Segura plantea desde el primer número una atmósfera de intriga que encaja muy bien con la esencia detectivesca del personaje. Hay algo de noir en el aire, un tono de “caso imposible” que funciona especialmente bien cuando el cómic se toma su tiempo para jugar al misterio. Los dos primeros capítulos son los más sólidos en ese sentido: Renée llega al lugar con cierta desconfianza hacia sí misma, arrastra los fantasmas de Gotham City y, a la vez, debe ganarse el respeto de figuras mucho más poderosas. Cuando empiezan a surgir sabotajes y extraños fallos en los sistemas de la Atalaya, la historia promete un whodunit espacial con tintes de conspiración. Hasta ahí, el planteamiento es redondo.
El problema es que esa tensión inicial se va diluyendo a medida que la miniserie avanza hacia un terreno más convencional. En lugar de mantener el misterio hasta el final, Alex Segura revela demasiado pronto quién está detrás del caos (un villano clásico de la era «Muerte de Superman» que, admitámoslo, es un guiño divertido para los nostálgicos, pero que se siente un poco fuera de lugar). Lo que era una historia de investigación pasa a ser una batalla directa, con explosiones, rayos y el clásico «salvar la base antes de que todo estalle». No es que esté mal —de hecho, las secuencias de acción están bien resueltas—, pero se extraña un poco la sutileza y el tono más introspectivo del inicio.
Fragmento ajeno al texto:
(** C6: the first invocation of the fetch function of a Pager built by
    [NewSinglePager] performs the request for [onlyURL], whatever URL it
    is given; every later invocation, whatever happens elsewhere in
    between, returns [ErrPageNotAvailable] with the empty [SinglePage] and
    leaves the world as it is, so that the outside world only sees what
    was done elsewhere. *)
Theorem C6_single_pager_fetches_once
    client onlyURL countPage0 (w0 : World U) url0 acts :
  let '(p, w1) := NewSinglePager' client onlyURL countPage0 w0 in
  let '(r1, w2) := fetchNextPage p url0 w1 in
  let '(rs, w3) := invocations (fetchNextPage p) acts w2 in
  (r1, ext w2)
  = (let '(rr, wr) := request' client onlyURL w0 in
     (match rr with
      | Panic => Panic
      | Val (resp, Some e) => Val (SinglePage_zero, Some e)
      | Val (resp, None) =>
          match RememberHTTPResponse json_Unmarshal resp with
          | Panic => Panic
          | Val (cp, Some e) => Val (SinglePage_zero, Some e)
          | Val (cp, None) => Val (Page_Single cp, None)
          end
      end, ext wr))
  /\ Forall (fun r => r = Val (SinglePage_zero, Some ErrPageNotAvailable)) rs
  /\ List.length rs = List.length (filter (fun a => is_invoke a = true) acts)
  /\ ext w3 = elsewhere_only acts (ext w2).
Proof.
  unfold NewSinglePager. simpl.
  set (l := List.length (cells w0)).
  set (w1 := mkWorld (ext w0) (cells w0 ++ [false])).
  assert (l < List.length (cells w1)) as Hl.
  { subst l w1. simpl. rewrite length_app. simpl. lia. }
  pose proof (single_sets_consumed l client onlyURL url0 w1 Hl) as Hset.
  assert (read_cell l w1 = false) as Hfresh.
  { subst l w1. unfold read_cell. simpl.
    by rewrite lookup_app_r, Nat.sub_diag by lia. }
  destruct (single' l client onlyURL url0 w1) as [r1 w2] eqn:Hfirst.
  simpl in Hset.
  pose proof (invocations_consumed l client onlyURL acts w2 Hset) as Hlater.
  destruct (invocations _ acts w2) as [rs w3].
  destruct Hlater as (Hall & Hlen & ->).
  split; [|by repeat split].
  revert Hfirst. unfold single. rewrite Hfresh. simpl.
  assert (request' client onlyURL (write_cell l true w1)
          = let '(rr, wr) := request' client onlyURL w0 in
            (rr, mkWorld (ext wr) (<[l := true]> (cells w1)))) as ->.
  { unfold request, outside, write_cell. simpl.
    destruct (AuthenticatedHeaders client (ext w0)) as [[headers|] u1]; [|done].
    simpl.
    destruct (perigee_Request "GET" onlyURL _ u1) as [[[resp [e|]]|] u2];
      try done.
    by destruct resp. }
  destruct (request' client onlyURL w0) as [[[resp [e|]]|] wr];
    try by intros [= <- <-].
  destruct (RememberHTTPResponse json_Unmarshal resp) as [[cp [e|]]|];
    by intros [= <- <-].
Qed.

(** A page fetched without error by the closure is a [SinglePage]. *)
Lemma single_returns_SinglePage l client onlyURL url0 w page w1 :
  single' l client onlyURL url0 w = (Val (page, None), w1) ->
  exists current, page = Page_Single current.
Proof.
  unfold single. destruct (read_cell l w); [done|]. simpl.
  destruct (request' client onlyURL _) as [[[resp [e|]]|] w2]; try done.
  destruct (RememberHTTPResponse json_Unmarshal resp) as [[cp [e|]]|];
    try done.
  intros [= <- _]. by exists cp.
Qed.

Lemma cell_blind_cells {A} (f : Act U A) w :
  cell_blind f -> cells (snd (f w)) = cells w.
Proof.
  intros Hf. rewrite (Hf w). by destruct (f (mkWorld (ext w) [])).
Qed.

(** A turn of [EachPage] on a Pager of [NewSinglePager] leaves [consumed]
    set and asks for no further turn. *)
Lemma single_pager_turn l client onlyURL countPage0
    (handler : Page U -> Act U (bool * error)) url0 w :
  (forall page, cell_blind (countPage0 page)) ->
  (forall page, cell_blind (handler page)) ->
  l < List.length (cells w) ->
  let p := mkPager "" (single' l client onlyURL) countPage0 in
  let '(r, w1, t) := EachPage_body EqualFold p handler url0 w in
  read_cell l w1 = true /\ forall url1, r <> Val (Continue url1).
Proof.
  intros Hcount Hhandler Hl p.
  destruct (EachPage_body EqualFold p handler url0 w) as [[r w1] t] eqn:Hb.
  split.
  - revert Hb. unfold EachPage_body, bind, call, ret. simpl.
    pose proof (single_sets_consumed l client onlyURL url0 w Hl) as Hset.
    destruct (single' l client onlyURL url0 w) as [[[page [e|]]|] wf] eqn:Hs;
      simpl in *; try by intros [= _ <- _].
    apply single_returns_SinglePage in Hs as [current ->].
    pose proof (cell_blind_cells _ wf (Hcount (Page_Single current))) as Hcc.
    destruct (countPage0 _ wf) as [[[count [e|]]|] wc];
      simpl in *; try (intros [= _ <- _]; unfold read_cell in *; congruence).
    destruct (count =? 0)%Z; simpl;
      try (intros [= _ <- _]; unfold read_cell in *; congruence).
    pose proof (cell_blind_cells _ wc (Hhandler (Page_Single current))) as Hhc.
    destruct (handler _ wc) as [[[ok [e|]]|] wh];
      simpl in *; try (intros [= _ <- _]; unfold read_cell in *; congruence).
    destruct ok; simpl; intros [= _ <- _]; unfold read_cell in *; congruence.
  - intros url1 ->.
    eapply (EachPage_body_single EqualFold p handler url0 w); [|exact Hb].
    intros page wf. simpl. apply single_returns_SinglePage.
Qed.

(** Once a call of [EachPage] has taken a turn on a Pager of
    [NewSinglePager], any later call returns [ErrPageNotAvailable] after
    its first fetch, which performs no request; the handler is not
    invoked. *)
Lemma single_pager_second_call client onlyURL countPage0
    (handler : Page U -> Act U (bool * error)) (w0 : World U) fuel1 fuel2 :
  (forall page, cell_blind (countPage0 page)) ->
  (forall page, cell_blind (handler page)) ->
  let '(p, w1) := NewSinglePager' client onlyURL countPage0 w0 in
  let '(o1, w2, t1) := EachPage EqualFold (S fuel1) p handler w1 in
  EachPage EqualFold (S fuel2) p handler w2
  = (Returned (Some ErrPageNotAvailable), w2, [EvFetch ""]).
Proof.
  intros Hcount Hhandler. unfold NewSinglePager, EachPage. simpl.
  set (l := List.length (cells w0)).
  set (w1 := mkWorld (ext w0) (cells w0 ++ [false])).
  assert (l < List.length (cells w1)) as Hl.
  { subst l w1. simpl. rewrite length_app. simpl. lia. }
  pose proof (single_pager_turn l client onlyURL countPage0 handler "" w1
                Hcount Hhandler Hl) as Hturn.
  simpl in Hturn.
  destruct (EachPage_body EqualFold _ handler "" w1) as [[r w2] t1].
  destruct Hturn as [Hset Hstop].
  assert (EachPage_body EqualFold
            (mkPager "" (single' l client onlyURL) countPage0) handler "" w2
          = (Val (Return (Some ErrPageNotAvailable)), w2, [EvFetch ""])) as Hagain.
  { unfold EachPage_body, bind, call, ret. simpl.
    by rewrite (single_consumed _ _ _ _ _ Hset). }
  destruct r as [[e|url1]|]; [by rewrite Hagain | by destruct (Hstop url1)
                              | by rewrite Hagain].
Qed.


End NewSinglePager_properties.

(* ================================================================== *)
(** * Pagers that keep no state *)

Section Stateless_pagers.

Context {U : Type}.
Variable EqualFold : string -> string -> bool.
Variable json_Unmarshal : string -> JSON + GoError.
Variable ServiceClient : Type.
Variable AuthenticatedHeaders : ServiceClient -> U -> res (gmap string string) * U.
Variable perigee_Request :
  string -> string -> perigee_Options -> U -> res (option http.Response * error) * U.

Local Abbreviation request' :=
  (request ServiceClient AuthenticatedHeaders perigee_Request).
Local Abbreviation NewLinkedPager' :=
  (NewLinkedPager json_Unmarshal ServiceClient AuthenticatedHeaders perigee_Request).
Local Abbreviation NewMarkerPager' :=
  (NewMarkerPager json_Unmarshal ServiceClient AuthenticatedHeaders perigee_Request).
Local Abbreviation NewSinglePager' :=
  (NewSinglePager json_Unmarshal ServiceClient AuthenticatedHeaders perigee_Request).
Local Abbreviation built_without_state' :=
  (built_without_state json_Unmarshal ServiceClient AuthenticatedHeaders
     perigee_Request).

Implicit Types (w : World U) (client : ServiceClient) (p : Pager U).
Implicit Types (handler : Page U -> Act U (bool * error)) (page : Page U).

Lemma cell_blind_outside {A} (g : U -> res A * U) : cell_blind (outside g).
Proof. intros w. unfold outside. simpl. by destruct (g (ext w)). Qed.

Lemma cell_blind_request client url0 : cell_blind (request' client url0).
Proof.
  intros w. unfold request, outside. simpl.
  destruct (AuthenticatedHeaders client (ext w)) as [[headers|] u1]; [|done].
  simpl.
  destruct (perigee_Request "GET" url0 _ u1) as [[[resp [e|]]|] u2]; try done.
  by destruct resp.
Qed.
Aun así, la lectura es bastante entretenida. Segura conoce a Renée Montoya y entiende su conflicto interno: esa mezcla de inseguridad, culpa y deseo de hacer lo correcto aunque nadie lo agradezca. Su voz interior está bien lograda, incluso si a veces abusa un poco del monólogo. Lo interesante es que la serie logra humanizarla dentro de un contexto en el que fácilmente podría quedar opacada por héroes más vistosos. Hay momentos en los que su vulnerabilidad choca con la grandeza del entorno —una detective sin rostro en medio de dioses y alienígenas—, y eso funciona como contraste emocional.
Uno de los puntos más comentados del cómic es la presencia de Batwoman, la ex de Renée, que vuelve a su vida justo cuando menos lo necesita. La dinámica entre ambas es incómoda pero creíble, con cierta tensión que aporta chispa sin convertirlo todo en un melodrama. También aparecen personajes secundarios curiosos —Animal Man, los dos Blue Beetle, algún Investigador de lo Desconocido (Challenger of the Unknown), e incluso alguien tan improbable como Bulleteer (la chica esa con cabeza de bala)— que ayudan a darle variedad al reparto sin robarle protagonismo a la protagonista. Esa variedad en el elenco es lo mejor de la serie.
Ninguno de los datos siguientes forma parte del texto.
(** "Hello there team" with a scorer that answers angry: the final label is
    angry, which is none of the four tones. *)
Lemma final_label_outside_enum :
  ~ (forall (Features : Type)
            (business_model : option (Classifier Features))
            (business_vectorizer : option (Vectorizer Features))
            (complaint_model : option (Classifier Features))
            (complaint_vectorizer : option (Vectorizer Features))
            (capitalize : string -> string) (text : string),
       blank text = false ->
       In (label (analyze_tone business_model business_vectorizer
                    complaint_model complaint_vectorizer capitalize text))
          ["harsh"; "firm"; "polite"; "neutral"]).
Proof.
  intros H.
  specialize (H unit (Stub.says "angry") Stub.loaded None None
                Stub.capitalize "Hello there team" eq_refl).
  vm_compute in H.
  repeat (destruct H as [H|H]; [discriminate H|]). exact H.
Qed.

Lemma final_label_range_witness :
  blank "Hello there team" = false
  /\ label (analyze_tone (Stub.says "firm") Stub.loaded None None
              Stub.capitalize "Hello there team") <> "firm".
Proof.
  split; [reflexivity|].
  apply (final_label_range (Stub.says "firm") Stub.loaded None None
           Stub.capitalize "Hello there team" eq_refl).
Defined.

(** The empty text has no word and none of please, could, would, and yet
    its only issue is "No text provided". *)
Lemma abrupt_rule_skipped_on_empty_text :
  ~ (forall (flesch_reading_ease : string -> option Q) (text : string),
       In Clarity.abrupt_issue
          (Clarity.issues (Clarity.analyze_clarity flesch_reading_ease text))
       <-> (Clarity.count_words text < 10
            /\ any_in ["please"; "could"; "would"] (lower text) = false)).
Proof.
  intros H.
  destruct (H (fun _ => None) EmptyString) as [_ H'].
  specialize (H' (conj eq_refl eq_refl)).
  vm_compute in H'. destruct H' as [H'|[]]. discriminate H'.
Qed.

Lemma abrupt_rule_exact_witness :
  blank "stuff stuff stuff" = false
  /\ (In Clarity.abrupt_issue
        (Clarity.issues
           (Clarity.analyze_clarity (Stub.readability 60) "stuff stuff stuff"))
      <-> (Clarity.count_words "stuff stuff stuff" < 10
           /\ any_in ["please"; "could"; "would"] (lower "stuff stuff stuff")
              = false)).
Proof.
  split; [reflexivity|].
  apply (abrupt_rule_exact (Stub.readability 60) "stuff stuff stuff" eq_refl).
Defined.

Lemma rule_fields_pass_through_witness :
  blank "Hello there team" = false
  /\ explanation (analyze_tone (Stub.says "polite") Stub.loaded None None
                    Stub.capitalize "Hello there team")
     = rv_explanation (rule_based_tone "Hello there team").
Proof.
  split; [reflexivity|].
  apply (proj1 rule_fields_pass_through unit (Stub.says "polite") Stub.loaded
           None None Stub.capitalize "Hello there team" eq_refl).
Defined.

(** The scenario of the specification: polite and urgent markers, no
    accusatory, negative or commanding one. *)
Example scenario_polite_urgent :
  rv_label (rule_based_tone
    "This is urgent, please send the report by Friday, thank you.") = "polite"
  /\ rv_style_tags (rule_based_tone
    "This is urgent, please send the report by Friday, thank you.")
     = ["polite"; "urgent"].
Proof. split; reflexivity. Qed.

(** Nine words trigger rule 5 and ten words do not. *)
Example nine_words_are_abrupt :
  Clarity.abrupt "stuff stuff stuff stuff stuff stuff stuff stuff stuff" = true.
Proof. reflexivity. Qed.

Example ten_words_are_not_abrupt :
  Clarity.abrupt
    "stuff stuff stuff stuff stuff stuff stuff stuff stuff stuff" = false.
Proof. reflexivity. Qed.

(** [\b] needs a word boundary before why, and [\s+] takes any run of
    whitespace. *)
Example boundary_is_checked :
  any_search ACCUSATORY_PATTERNS "anywhy haven't you" = false
  /\ any_search ACCUSATORY_PATTERNS "so why   did not you call" = true
  /\ any_search ACCUSATORY_PATTERNS "why did not yourself" = false.
Proof. repeat split. Qed.

(** [\w+ed] gives back characters to let [ed\b] match. *)
Example passive_backtracks :
  any_search Clarity.PASSIVE_PATTERNS "it was needed" = true
  /\ any_search Clarity.PASSIVE_PATTERNS "it was ed" = false
  /\ any_search Clarity.PASSIVE_PATTERNS "he has been warned twice" = true.
Proof. repeat split. Qed.

Example sentences_and_words :
  Clarity.split_sentences "Hi there.  How are you?! Fine" =
    ["Hi there"; "How are you"; "Fine"]
  /\ Clarity.count_words "  Hi there.  How are you?! Fine " = 6.
Proof. split; reflexivity. Qed.

(** A scorer that raises, or answers the empty label, leaves the rule label
    in place. *)
Example failing_scorer_is_unavailable :
  safe_ml_predict
    (Some {| predict := fun _ : unit => None;
             predict_proba := fun _ => Some [[1%Q]] |})
    Stub.loaded "Hello" = (None, 0%Q)
  /\ fuse_label "polite" (Some EmptyString) = "polite".
Proof. split; reflexivity. Qed.

(* ================================================================= *)
(** ** More on strings: characters, stripping and matching on blank text *)

Module TextFacts.
Import PyStr StrFacts Shape.

(** Decides a statement on one character by running it on all of them. *)
Ltac by_cases_on_char c :=
  destruct c as [[] [] [] [] [] [] [] []]; vm_compute; intuition congruence.

Lemma space_is_not_word (c : ascii) : isspace c = true -> isword c = false.
Proof. by_cases_on_char c. Qed.

Lemma lower_char_space (c : ascii) : isspace (lower_char c) = isspace c.
Proof. by_cases_on_char c. Qed.

Lemma lower_char_idem (c : ascii) : lower_char (lower_char c) = lower_char c.
Proof. by_cases_on_char c. Qed.

Lemma lower_idem (s : string) : lower (lower s) = lower s.
Proof.
  induction s as [|c s IH]; simpl; [reflexivity|].
  rewrite lower_char_idem, IH. reflexivity.
Qed.

Lemma all_space_lower (s : string) : all_space (lower s) = all_space s.
Proof.
  induction s as [|c s IH]; simpl; [reflexivity|].
  rewrite lower_char_space, IH. reflexivity.
Qed.

(** *** Stripping *)

Lemma rstrip_head (c : ascii) (r : string) :
  isspace c = false -> exists r', rstrip (String c r) = String c r'.
Proof.
  intros Hc. simpl. destruct (rstrip r) as [|d r'].
  - rewrite Hc. exists EmptyString. reflexivity.
  - exists (String d r'). reflexivity.
Qed.

Lemma rstrip_idem (s : string) : rstrip (rstrip s) = rstrip s.
Proof.
  induction s as [|c s IH]; [reflexivity|].
  simpl. destruct (rstrip s) as [|d r] eqn:E.
  - destruct (isspace c) eqn:Hc; [reflexivity|].
    simpl. rewrite Hc. reflexivity.
  - change (rstrip (String c (String d r)))
      with (match rstrip (String d r) with
            | EmptyString => if isspace c then EmptyString
                             else String c EmptyString
            | x => String c x
            end).
    rewrite IH. reflexivity.
Qed.

(** A stripped string is empty or starts with a character that is not
    whitespace. *)
Lemma strip_cases (s : string) :
  (all_space s = true /\ strip s = EmptyString)
  \/ (all_space s = false
      /\ exists c r, strip s = String c r /\ isspace c = false).
Proof.
  unfold strip. destruct (all_space s) eqn:Hs.
  - left. rewrite (lstrip_all_space s Hs). auto.
  - right. split; [reflexivity|].
    destruct (lstrip_not_all_space s Hs) as (c & r & -> & Hc).
    destruct (rstrip_head c r Hc) as (r' & ->).
    exists c, r'. auto.
Qed.

Lemma lstrip_head (c : ascii) (r : string) :
  isspace c = false -> lstrip (String c r) = String c r.
Proof. intros Hc. simpl. rewrite Hc. reflexivity. Qed.

(** Stripping twice is stripping once. *)
Lemma strip_idem (s : string) : strip (strip s) = strip s.
Proof.
  destruct (strip_cases s) as [[_ E] | [_ (c & r & E & Hc)]].
  - rewrite E. reflexivity.
  - unfold strip at 1. rewrite E, (lstrip_head c r Hc), <- E.
    unfold strip. apply rstrip_idem.
Qed.

(** The text that passes a guard [if not text.strip()] is not blank. *)
Lemma stripped_not_blank (s : string) :
  truthy (strip s) = true -> blank (strip s) = false.
Proof.
  intros H. rewrite blank_all_space.
  destruct (strip_cases s) as [[_ E] | [_ (c & r & E & Hc)]].
  - rewrite E in H. discriminate H.
  - rewrite E. simpl. rewrite Hc. reflexivity.
Qed.

Lemma truthy_strip (s : string) : truthy (strip s) = negb (all_space s).
Proof.
  destruct (strip_cases s) as [[-> ->] | [-> (c & r & -> & _)]]; reflexivity.
Qed.

(** *** No marker and no pattern is found in a blank text *)

Lemma any_in_blank (markers : list string) (s : string) :
  forallb starts_unspaced markers = true ->
  all_space s = true ->
  Tone.any_in markers s = false.
Proof.
  intros Hm Hs. unfold Tone.any_in.
  induction markers as [|p ps IH]; [reflexivity|].
  simpl in Hm. apply andb_prop in Hm. destruct Hm as [Hp Hps].
  simpl. rewrite (IH Hps), orb_false_r.
  destruct p as [|c p]; [discriminate Hp|].
  destruct (contains (String c p) s) eqn:E; [|reflexivity].
  apply negb_true_iff in Hp.
  rewrite (contains_not_all_space c p s Hp E) in Hs. discriminate Hs.
Qed.

Lemma no_end_without_boundary (r : Re.regex) (p : Re.pos) :
  opens_with_boundary r = true -> Re.at_boundary p = false ->
  Re.ends r p = [].
Proof.
  intros Hr Hp. induction r; try discriminate Hr; simpl.
  - rewrite Hp. reflexivity.
  - rewrite (IHr1 Hr). reflexivity.
Qed.

Lemma no_boundary_in_blank (prev : option ascii) (s : string) :
  spaced prev = true -> all_space s = true ->
  Re.at_boundary (prev, s) = false.
Proof.
  intros Hprev Hs. unfold Re.at_boundary, Re.word_before, Re.word_after. simpl.
  assert (Hb : match prev with Some c => isword c | None => false end = false).
  { destruct prev as [c|]; [apply space_is_not_word; exact Hprev | reflexivity]. }
  rewrite Hb. destruct s as [|c s]; [reflexivity|].
  simpl in Hs. apply andb_prop in Hs. destruct Hs as [Hc _].
  rewrite (space_is_not_word c Hc). reflexivity.
Qed.

Lemma search_from_blank (r : Re.regex) (prev : option ascii) (s : string) :
  opens_with_boundary r = true ->
  spaced prev = true -> all_space s = true ->
  Re.search_from r prev s = false.
Proof.
  intros Hr. revert prev. induction s as [|c s IH]; intros prev Hprev Hs.
  - simpl. unfold Re.matches_at.
    rewrite (no_end_without_boundary r _ Hr (no_boundary_in_blank prev _ Hprev Hs)).
    reflexivity.
  - change (Re.search_from r prev (String c s))
      with (Re.matches_at r (prev, String c s)
            || Re.search_from r (Some c) s)%bool.
    unfold Re.matches_at.
    rewrite (no_end_without_boundary r _ Hr (no_boundary_in_blank prev _ Hprev Hs)).
    simpl in Hs. apply andb_prop in Hs. destruct Hs as [Hc Hs].
    rewrite (IH (Some c) Hc Hs). reflexivity.
Qed.

Lemma any_search_blank (patterns : list Re.regex) (s : string) :
  forallb opens_with_boundary patterns = true ->
  all_space s = true ->
  Tone.any_search patterns s = false.
Proof.
  intros Hp Hs. unfold Tone.any_search.
  induction patterns as [|r rs IH]; [reflexivity|].
  simpl in Hp. apply andb_prop in Hp. destruct Hp as [Hr Hrs].
  simpl. rewrite (IH Hrs), orb_false_r.
  apply search_from_blank; [exact Hr | reflexivity | exact Hs].
Qed.

End TextFacts.

(* ================================================================= *)
(** ** Further properties of the rule engine and of the scorer *)

(** X1.  On a text that is empty or made of whitespace only,
    [rule_based_tone] finds no pattern and no marker: the label is neutral,
    there is no style tag and the explanation is the one of factual
    language. *)
Theorem rule_based_tone_blank (text : string) :
  all_space text = true ->
  rule_based_tone text =
  {| rv_label := "neutral";
     rv_confidence := (7 # 10)%Q;
     rv_style_tags := [];
     rv_explanation :=
       "Tone classified as neutral because it factual language." |}.
Proof.
  intros Hs. rewrite <- TextFacts.all_space_lower in Hs.
  unfold rule_based_tone.
  rewrite (TextFacts.any_search_blank ACCUSATORY_PATTERNS _ eq_refl Hs).
  rewrite (TextFacts.any_search_blank COMMANDING_PATTERNS _ eq_refl Hs).
  rewrite (TextFacts.any_in_blank POLITE_MARKERS _ eq_refl Hs).
  rewrite (TextFacts.any_in_blank APOLOGY_MARKERS _ eq_refl Hs).
  rewrite (TextFacts.any_in_blank URGENT_WORDS _ eq_refl Hs).
  rewrite (TextFacts.any_in_blank NEGATIVE_KEYWORDS _ eq_refl Hs).
  reflexivity.
Qed.

Lemma rule_based_tone_blank_witness :
  all_space "   " = true
  /\ rv_label (rule_based_tone "   ") = "neutral"
  /\ rv_style_tags (rule_based_tone "   ") = [].
Proof.
  split; [reflexivity|].
  rewrite (rule_based_tone_blank "   " eq_refl). split; reflexivity.
Defined.

(** X2.  The rule engine and the router do not see letter case: a text and
    its lowered form get the same rule verdict and the same scorer. *)
Theorem rule_engine_ignores_case (text : string) :
  rule_based_tone (lower text) = rule_based_tone text
  /\ is_customer_support_email (lower text) = is_customer_support_email text.
Proof.
  unfold rule_based_tone, is_customer_support_email.
  rewrite TextFacts.lower_idem. split; reflexivity.
Qed.

Module ScorerBounds.
Import PyNum NumFacts.
Local Open Scope Q_scope.

Lemma max2_ge_l (a b : Q) : a <= max2 a b.
Proof.
  unfold max2. destruct (Qltb a b) eqn:E.
  - apply Qlt_le_weak, Qltb_true, E.
  - apply Qle_refl.
Qed.

Lemma max2_ge_r (a b : Q) : b <= max2 a b.
Proof.
  unfold max2. destruct (Qltb a b) eqn:E.
  - apply Qle_refl.
  - unfold Qltb in E. apply negb_false_iff in E.
    apply Qle_bool_iff. exact E.
Qed.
En el apartado visual, Cian Tormey hace un trabajo notable. Su estilo limpio y expresivo logra que incluso un personaje sin rostro resulte expresivo, algo nada fácil. Además, se nota que se divierte dibujando la Atalaya y llenando cada viñeta de cameos o detalles del Universo DC. El cómic tiene un aire clásico, casi televisivo, que recuerda al Justice League Unlimited de Paul Dini o incluso a cierta estética retro-futurista de los 2000.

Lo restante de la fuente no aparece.